The ports of Virginia, which lured away a big chunk of Baltimore's container traffic in recent years, now are aiming their sights at Chilean fruit imports that flow through Philadelphia.

The Virginia Ports Authority hopes to attract South American fruit shippers by building a new warehouse. The 100,000-square-foot facility is expected to be completed this fall in Newport News, one of five sites in the port complex at Hampton Roads, Va.Other East Coast ports' efforts to get South American fruit business have met with mixed success.

Philadelphia is expected to handle some 38 million cases of seasonal Chilean fruit this year, about 70 percent of the South American fruit that enters U.S. ports. The Port of Los Angeles handles the rest.
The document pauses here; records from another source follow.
(** * Central-MCP-Server: beam request models and the MCP secret client

    A shallow embedding of

    - [engineering-webapp/backend/models/beam_models.py]: the pydantic models
      of the beam-analysis request, with their field constraints and class
      validators;
    - [client/python/mcp_client.py]: [MCPClient.get_secret], which layers the
      process environment, a local JSON file and a remote HTTP endpoint.

    Python [float] is IEEE-754 binary64 and is modelled by Rocq's primitive
    [float]; Python [int] is [Z]; [str] is [string]; a [dict] is a [gmap].
    A pydantic model is a record together with a constructor that runs the
    field validators in declaration order and either returns the record or
    the list of validation errors. *)

From Stdlib Require Import ZArith Floats.
From stdpp Require Import gmap strings list.

Local Open Scope Z_scope.
Set Warnings "-register-all,-inexact-float".
Set Default Proof Using "Type".

(** ** Python numbers under comparison

    [a < b] and [a <= b]; [a > b] is [b < a] and [a >= b] is [b <= a], which
    is how both CPython and IEEE-754 define them (every comparison with a NaN
    is false). *)

Class PyNumber (A : Type) := {
  py_ltb : A -> A -> bool;
  py_leb : A -> A -> bool
}.

#[global] Instance float_PyNumber : PyNumber float :=
  {| py_ltb := PrimFloat.ltb; py_leb := PrimFloat.leb |}.

#[global] Instance int_PyNumber : PyNumber Z :=
  {| py_ltb := Z.ltb; py_leb := Z.leb |}.

Definition py_gtb {A} `{PyNumber A} (a b : A) : bool := py_ltb b a.
Definition py_geb {A} `{PyNumber A} (a b : A) : bool := py_leb b a.

(** ** The part of pydantic (v1 API: [validator], [min_items]) the models use *)

(** A location inside the input: a field name or a list index. *)
Inductive Loc :=
| Key (name : string)
| Idx (i : nat).

(** What a failed field reports.  The three f-string messages of
    [AnalysisRequest] carry the two interpolated numbers. *)
Inductive ErrorMsg :=
| MissingError                       (* field required *)
| NoneIsNotAllowedError
| NumberNotGtError (limit : float)
| NumberNotGeError (limit : float)
| NumberNotLtError (limit : float)
| NumberNotLeError (limit : float)
| IntNotGeError (limit : Z)
| IntNotLeError (limit : Z)
| ListMinLengthError (limit : nat)
| WrongConstantError                 (* a Literal[...] field given another value *)
| ValueError (msg : string)
| PositionExceeds (what : string) (position beam_length : float).

Definition ErrorList := list (list Loc * ErrorMsg).

(** The outcome of constructing a model: the instance, or pydantic's
    [ValidationError] with every field error collected. *)
Inductive result (A : Type) :=
| Ok (a : A)
| ValidationError (errors : ErrorList).
Arguments Ok {A} a.
Arguments ValidationError {A} errors.

Definition is_ok {A} (r : result A) : bool :=
  match r with Ok _ => true | ValidationError _ => false end.

(** The outcome of validating one field: its value, to be stored in
    [values], or its errors. *)
Definition field (A : Type) := (ErrorList + A)%type.

(** [values.get(name)]: the validated value when the field passed, [None]
    when it failed or was missing. *)
Definition values_get {A} (f : field A) : option A :=
  match f with inr a => Some a | inl _ => None end.

Definition field_errors {A} (name : string) (f : field A) : ErrorList :=
  match f with
  | inr _ => []
  | inl es => map (fun '(loc, e) => (Key name :: loc, e)) es
  end.

Definition raise {A} (e : ErrorMsg) : field A := inl [([], e)].

(** A validator either returns the (possibly changed) value or raises. *)
Definition bind_field {A B} (f : field A) (k : A -> field B) : field B :=
  match f with inr a => k a | inl es => inl es end.

(** A required field ([Field(...)]): absent from the input is an error,
    otherwise the validators run on the value. *)
Definition required {A B} (input : option A) (validate : A -> field B) : field B :=
  match input with
  | None => raise MissingError
  | Some v => validate v
  end.

(** A field with a default and no [always=True] validator: when the input
    does not supply it the default is stored and no validator runs. *)
Definition with_default {A B} (input : option A) (default : B)
    (validate : A -> field B) : field B :=
  match input with
  | None => inr default
  | Some v => validate v
  end.

(** An [Optional[T]] field that was supplied: an explicit [None] skips the
    type and constraint validators and goes straight to the class validators
    ([post]); any other value passes the constraint validators first. *)
Definition optional {A} (constraints : A -> field A)
    (post : option A -> field (option A)) (v : option A) : field (option A) :=
  match v with
  | None => post None
  | Some a => bind_field (constraints a) (fun a' => post (Some a'))
  end.

(** The numeric constraints [Field] knows.  Any other keyword is kept in
    [extra] (it ends up in the JSON schema) and takes no part in
    validation. *)
Record FieldInfo (A : Type) := {
  gt : option A;
  ge : option A;
  lt : option A;
  le : option A;
  extra : list (string * A)
}.
Arguments gt {A} _.
Arguments ge {A} _.
Arguments lt {A} _.
Arguments le {A} _.
Arguments extra {A} _.

Definition Field {A} : FieldInfo A :=
  {| gt := None; ge := None; lt := None; le := None; extra := [] |}.

Definition unless {A} (failed : bool) (e : ErrorMsg) (k : field A) : field A :=
  if failed then raise e else k.

(** [number_size_validator] for a float field:
    [not v > gt], [not v >= ge], [not v < lt], [not v <= le]. *)
Definition float_size_validator (fi : FieldInfo float) (v : float) : field float :=
  let check (bound : option float) (holds : float -> bool)
            (e : float -> ErrorMsg) (k : field float) : field float :=
    match bound with
    | Some b => unless (negb (holds b)) (e b) k
    | None => k
    end in
  check (gt fi) (fun b => py_gtb v b) NumberNotGtError
 (check (ge fi) (fun b => py_geb v b) NumberNotGeError
 (check (lt fi) (fun b => py_ltb v b) NumberNotLtError
 (check (le fi) (fun b => py_leb v b) NumberNotLeError
 (inr v)))).

(** The same for an int field (only [ge] and [le] occur in the models). *)
Definition int_size_validator (fi : FieldInfo Z) (v : Z) : field Z :=
  let check (bound : option Z) (holds : Z -> bool)
            (e : Z -> ErrorMsg) (k : field Z) : field Z :=
    match bound with
    | Some b => unless (negb (holds b)) (e b) k
    | None => k
    end in
  check (ge fi) (fun b => py_geb v b) IntNotGeError
 (check (le fi) (fun b => py_leb v b) IntNotLeError
 (inr v)).

(** A field with no constraint and no validator. *)
Definition plain {A} (v : A) : field A := inr v.

(** [Literal[c]]: the supplied value must be [c]. *)
Definition literal {A} `{EqDecision A} (c : A) (v : A) : field A :=
  if decide (v = c) then inr v else raise WrongConstantError.

(** ** Enums *)

Module BeamType.
Inductive t := SIMPLY_SUPPORTED | CANTILEVER | FIXED_FIXED | FIXED_PINNED | CONTINUOUS.
#[global] Instance eq_dec : EqDecision t.
Proof. solve_decision. Defined.
End BeamType.

Module SupportType.
Inductive t := PIN | ROLLER | FIXED.
#[global] Instance eq_dec : EqDecision t.
Proof. solve_decision. Defined.
End SupportType.

Module LoadType.
Inductive t := POINT | DISTRIBUTED | MOMENT.
#[global] Instance eq_dec : EqDecision t.
Proof. solve_decision. Defined.
End LoadType.

Module CrossSectionType.
Inductive t := RECTANGULAR | CIRCULAR | I_BEAM | CUSTOM.
#[global] Instance eq_dec : EqDecision t.
Proof. solve_decision. Defined.
End CrossSectionType.

Module Direction.
Inductive t := UP | DOWN | CLOCKWISE | COUNTERCLOCKWISE.
#[global] Instance eq_dec : EqDecision t.
Proof. solve_decision. Defined.
End Direction.

(** ** JSON values, as [json.load] returns them

    [null] is Python's [None], a number is an [int] or a [float], an object
    is a [dict] with string keys. *)

Inductive json :=
| JNull
| JBool (b : bool)
| JInt (n : Z)
| JFloat (x : float)
| JStr (s : string)
| JArr (items : list json)
| JObj (members : gmap string json).

(** ** Cross Section Models *)

(** A field whose type is itself a model: the input either builds the inner
    model or contributes the inner errors. *)
Definition nested {A} (r : result A) : field A :=
  match r with Ok a => inr a | ValidationError es => inl es end.

Module CrossSection.
Import CrossSectionType.

Record t := {
  type : CrossSectionType.t;
  width : option float;
  height : option float;
  diameter : option float;
  custom_properties : option (gmap string json)
}.
(** * PrepLoot backend: ingestion ledger, response cache, deduplicator,
      batcher and artifact generators

    A shallow embedding of the Python sources

      - [utils/quiz_generator.py], [utils/notes_generator.py]
      - [utils/cache_manager.py]
      - [utils/pdf_processor.py], [utils/user_manager.py]
      - [utils/youtube.py] (the transcript fetch)
      - [app.py] (the YouTube and quiz handlers)

    Python floats (timestamps, modification times, similarity scores,
    thresholds) are read as the rationals they denote; [dict]s persisted as
    JSON are finite maps; the file system, the clock, the LLM client, the
    vector store and scikit-learn are explicit state or explicit oracles. *)

From Stdlib Require Import QArith Ascii String Lqa.
From stdpp Require Import gmap strings list fin_maps pretty.

Open Scope string_scope.
Set Warnings "-register-all".

(* ===================================================================== *)
(** * Part I: the programs                                                *)
(* ===================================================================== *)

(** ** Python values and built-ins shared by the modules *)
Module Py.

(** The JSON data model, as [json.loads] produces it and [json.dump]
    accepts it: [None], [bool], numbers, [str], [list], and [dict] with
    string keys (kept in insertion order). *)
Inductive json : Type :=
| JNull  : json
| JBool  : bool -> json
| JNum   : Q -> json
| JStr   : string -> json
| JArr   : list json -> json
| JObj   : list (string * json) -> json.

(** [bool(v)]: Python truthiness. *)
Definition truthy (v : json) : bool :=
  match v with
  | JNull => false
  | JBool b => b
  | JNum q => negb (Qeq_bool q 0)
  | JStr s => negb (String.eqb s "")
  | JArr l => match l with [] => false | _ => true end
  | JObj l => match l with [] => false | _ => true end
  end.

(** [d.get(k)] / [k in d] / [d[k]] on a [dict] given by its items. *)
Fixpoint dict_get (k : string) (d : list (string * json)) : option json :=
  match d with
  | [] => None
  | (k', v) :: d' => if String.eqb k k' then Some v else dict_get k d'
  end.

(** [l[:n]] for a Python [int] [n]: a negative bound counts from the end. *)
Definition slice_to {A} (l : list A) (n : Z) : list A :=
  if (n <? 0)%Z then take (length l - Z.to_nat (- n)) l
  else take (Z.to_nat n) l.

(** [l[i:j]] for two indices that are not negative. *)
Definition slice {A} (l : list A) (i j : nat) : list A :=
  take (j - i) (drop i l).

(** [range(start, stop, step)] for a positive [step]; [fuel] bounds the
    number of elements, [stop - start] is always enough. *)
Fixpoint range_from (fuel start stop step : nat) : list nat :=
  match fuel with
  | O => []
  | S fuel' =>
      if (start <? stop)%nat
      then start :: range_from fuel' (start + step) stop step
      else []
  end.

Definition range3 (start stop step : nat) : list nat :=
  range_from (stop - start) start stop step.

(** [range(start, stop)]. *)
Definition range2 (start stop : nat) : list nat := seq start (stop - start).

(** The characters of a string, each as a one-character string (what
    iterating over a [str] yields). *)
Fixpoint chars (s : string) : list string :=
  match s with
  | EmptyString => []
  | String c s' => String c EmptyString :: chars s'
  end.

(** [s.strip(cs)]: drop from both ends every character that occurs in
    [cs]. *)
Fixpoint char_in (c : ascii) (cs : string) : bool :=
  match cs with
  | EmptyString => false
  | String c' cs' => if Ascii.eqb c c' then true else char_in c cs'
  end.

Fixpoint lstrip (cs s : string) : string :=
  match s with
  | EmptyString => EmptyString
  | String c s' => if char_in c cs then lstrip cs s' else s
  end.

Fixpoint rstrip (cs s : string) : string :=
  match s with
  | EmptyString => EmptyString
  | String c s' =>
      match rstrip cs s' with
      | EmptyString => if char_in c cs then EmptyString else String c EmptyString
      | r => String c r
      end
  end.

Definition strip (cs s : string) : string := rstrip cs (lstrip cs s).

(** [s.endswith(suffix)]. *)
Definition endswith (s suffix : string) : bool :=
  let n := String.length s in
  let k := String.length suffix in
  (k <=? n)%nat && String.eqb (substring (n - k) k s) suffix.

Definition NL : string := String "010"%char EmptyString.

(** A call either returns or raises. *)
Inductive outcome (A : Type) : Type :=
| Ret   : A -> outcome A
| Raise : outcome A.
Arguments Ret {A} _.
Arguments Raise {A}.

Definition bind {A B} (c : outcome A) (k : A -> outcome B) : outcome B :=
  match c with
  | Ret a => k a
  | Raise => Raise
  end.

(** [for x in xs: acc = step(acc, x)], stopping at the first raise. *)
Fixpoint for_each {A S} (step : S -> A -> outcome S) (xs : list A) (acc : S)
    : outcome S :=
  match xs with
  | [] => Ret acc
  | x :: xs' => bind (step acc x) (for_each step xs')
  end.

(** What [list.extend(v)] appends: the elements of a [list], the
    characters of a [str], the keys of a [dict]; anything else is not
    iterable. *)
Definition iter_items (v : json) : outcome (list json) :=
  match v with
  | JArr l => Ret l
  | JStr s => Ret (JStr <$> chars s)
  | JObj d => Ret ((fun kv => JStr kv.1) <$> d)
  | _ => Raise
  end.

(** [s[:n]] on a [str]. *)
Definition str_slice_to (s : string) (n : Z) : string :=
  string_of_list_ascii (slice_to (list_ascii_of_string s) n).

(** The ASCII characters [str.strip()] removes. *)
Definition WHITESPACE : string :=
  string_of_list_ascii
    (ascii_of_nat <$> [9; 10; 11; 12; 13; 28; 29; 30; 31; 32]%nat).

(** [os.path.join(a, b)] (POSIX). *)
Definition path_join (a b : string) : string :=
  if String.prefix "/" b then b
  else if String.eqb a "" || endswith a "/" then a ++ b
  else a ++ "/" ++ b.

End Py.

(** ** Deduplicator and batcher
    ([QuizGenerator] and [NotesGenerator] carry the same two methods,
    character for character) *)
Module Chunks.
Import Py.

(** [similarities[i][j]] on the matrix scikit-learn returns (square, one
    row per chunk). *)
Definition sim_at (similarities : list (list Q)) (i j : nat) : Q :=
  match similarities !! i with
  | Some row => match row !! j with Some x => x | None => 0%Q end
  | None => 0%Q
  end.

(** [x > threshold] on floats. *)
Definition exceeds (x threshold : Q) : bool :=
  if Qlt_le_dec threshold x then true else false.

Section Deduplicate.
(** [cosine_similarity(TfidfVectorizer().fit_transform(chunks))]:
    scikit-learn's doing, taken as an oracle.  [None] stands for the
    [ValueError] that [fit_transform] raises on an empty vocabulary. *)
Variable tfidf_cosine : list string -> option (list (list Q)).

(** The inner loop: [for j in range(i + 1, len(chunks))]. *)
Definition mark_similar (similarities : list (list Q)) (threshold : Q)
    (n i : nat) (seen : gset nat) : gset nat :=
  foldl (fun seen j =>
           if exceeds (sim_at similarities i j) threshold
           then {[ j ]} ∪ seen else seen)
        seen (range2 (i + 1) n).

(** The outer loop: [for i in range(len(chunks))], carrying
    [(keep_indices, seen)]. *)
Definition dedup_loop (similarities : list (list Q)) (threshold : Q)
    (n : nat) : list nat * gset nat :=
  foldl (fun '((keep_indices, seen) : list nat * gset nat) i =>
           if bool_decide (i ∈ seen) then (keep_indices, seen)
           else ((keep_indices ++ [i])%list,
                 mark_similar similarities threshold n i seen))
        ([], ∅) (range2 0 n).

Definition deduplicate_chunks (chunks : list string) (threshold : Q)
    : option (list string) :=
  if (length chunks <=? 1)%nat then Some chunks
  else
    match tfidf_cosine chunks with
    | None => None
    | Some similarities =>
        let keep_indices :=
          fst (dedup_loop similarities threshold (length chunks)) in
        Some ((fun i => chunks !!! i) <$> keep_indices)
    end.
End Deduplicate.

Definition SEPARATOR : string := NL ++ NL ++ "--- SECTION ---" ++ NL ++ NL.

(** [batch_chunks] for a positive [batch_size]. *)
Definition batch_chunks_pos (chunks : list string) (batch_size : nat)
    : list string :=
  (fun i => String.concat SEPARATOR (slice chunks i (i + batch_size)))
    <$> range3 0 (length chunks) batch_size.

(** [batch_chunks]: [range] raises [ValueError] on a zero step ([None]),
    and is empty on a negative one. *)
Definition batch_chunks (chunks : list string) (batch_size : Z)
    : option (list string) :=
  if (batch_size =? 0)%Z then None
  else if (batch_size <? 0)%Z then Some []
  else Some (batch_chunks_pos chunks (Z.to_nat batch_size)).

End Chunks.

(** ** Content cache ([utils/cache_manager.py]) *)
Module Cache.
Import Py.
"We're working with the Chileans on getting some of that fruit," said J. Robert Bray, executive director of the Virginia Port Authority. "There's going to be a need to expand beyond Philadelphia."

"This is no surprise to us," said John LaRue, executive director of the Philadelphia Regional Port Authority. "We're always ready for competition and well-positioned to handle the current needs" of Chilean shippers, he said.

"There's a possibility, because the fruit trade is growing 20 percent a year, that a port like (Hampton Roads) could attract three or four ships a year," said Richard E. Coffey, a maritime consultant in Baltimore. "But I don't see it becoming in any way a big threat to Philadelphia."

Virginia's push into the fruit trade comes as the port's containerized cargo business is leveling off after a decade of torrid growth.

Last year, the Hampton Roads complex handled a record 7.6 million tons of general cargo, a 6 percent gain from 1990 and the port's ninth consecutive annual increase. The rate of growth, however, has cooled since the late 1980s, when annual volume gains consistently hit double digits.

The port expects another single-digit rise this year, largely because of

uncertain world economic conditions, the drop in imports, and the pooling of vessel and terminal space by steamship lines.

"The effect of. . .(pooling) has been a diversion of ship calls," said the Virginia Port Authority's Mr. Bray. "That's been a problem for the port business."

"It's going to be a tough year unless the economy springs," said John D. Covaney, the authority's senior managing director of marketing.

There are signs that the situation may improve, Mr. Covaney said last week. At least in Virginia, "things are starting to loosen up. . .Exports are showing a tremendous swing," he said. "If that continues, and imports improve, we will be really solid, and our objectives (for the year) will be surpassed."

The authority, which now has 37 lines calling at its terminals, is also counting on expanded cargoes from several lines, including Wilhelmsen Lines, National Shipping Co. of Saudi Arabia and the Middle East service of Sea-Land Service Inc.

Cargo volumes also could be affected if the U.S. government ends its prohibition against Russian-flag ships calling at Norfolk, and humanitarian aid to Eastern Europe picks up. "There's just so many unknowns out there," said Mr. Bray.

The fruit facility at Newport News is described as a "flexible facility" that will be equipped to handle chilled and refrigerated storage.

It is being built next to two docks served by rail lines owned by CSX Corp.'s CSX Transportation unit. Workers at the facility will be represented by the International Longshoremen's Association.

The Virginia authority is talking to a Chilean consortium of shipowners and growers about calling in Newport News, Mr. Covaney said. Port officials also are talking with importers and retail stores throughout the United States to build a distribution network for Chilean winter fruit.

If the port can convince South American lines to make Newport News their first port of call on the East Coast, Virginia will be able to "compete into the Midwest" with Philadelphia for the fruit trade, Mr. Covaney said. "We can serve a very large portion of the market. . .It's a constant effort putting the pieces together."

But the competition with Philadelphia will be stiff. Philadelphia has three refrigerated terminals and has invested more than $3 million during the last 18 months to expand its cold storage capacity to "create additional opportunities" for the Chilean carriers, said Mr. LaRue.

Philadelphia's key advantage is its extensive distribution system, primarily small trucking firms, that move refrigerated cargo as far as Denver.

"We have 1,500 to 2,000 trucks available in this region every week," said Mr. LaRue.

"The problem Norfolk will face is, where will all the trucks come from all of a sudden to do the job?" said Mr. Coffey, the consultant in Baltimore. ''For the Midwest, they will have to build that truck structure around them."

Still, "there's no question Philadelphia gets congested," he said.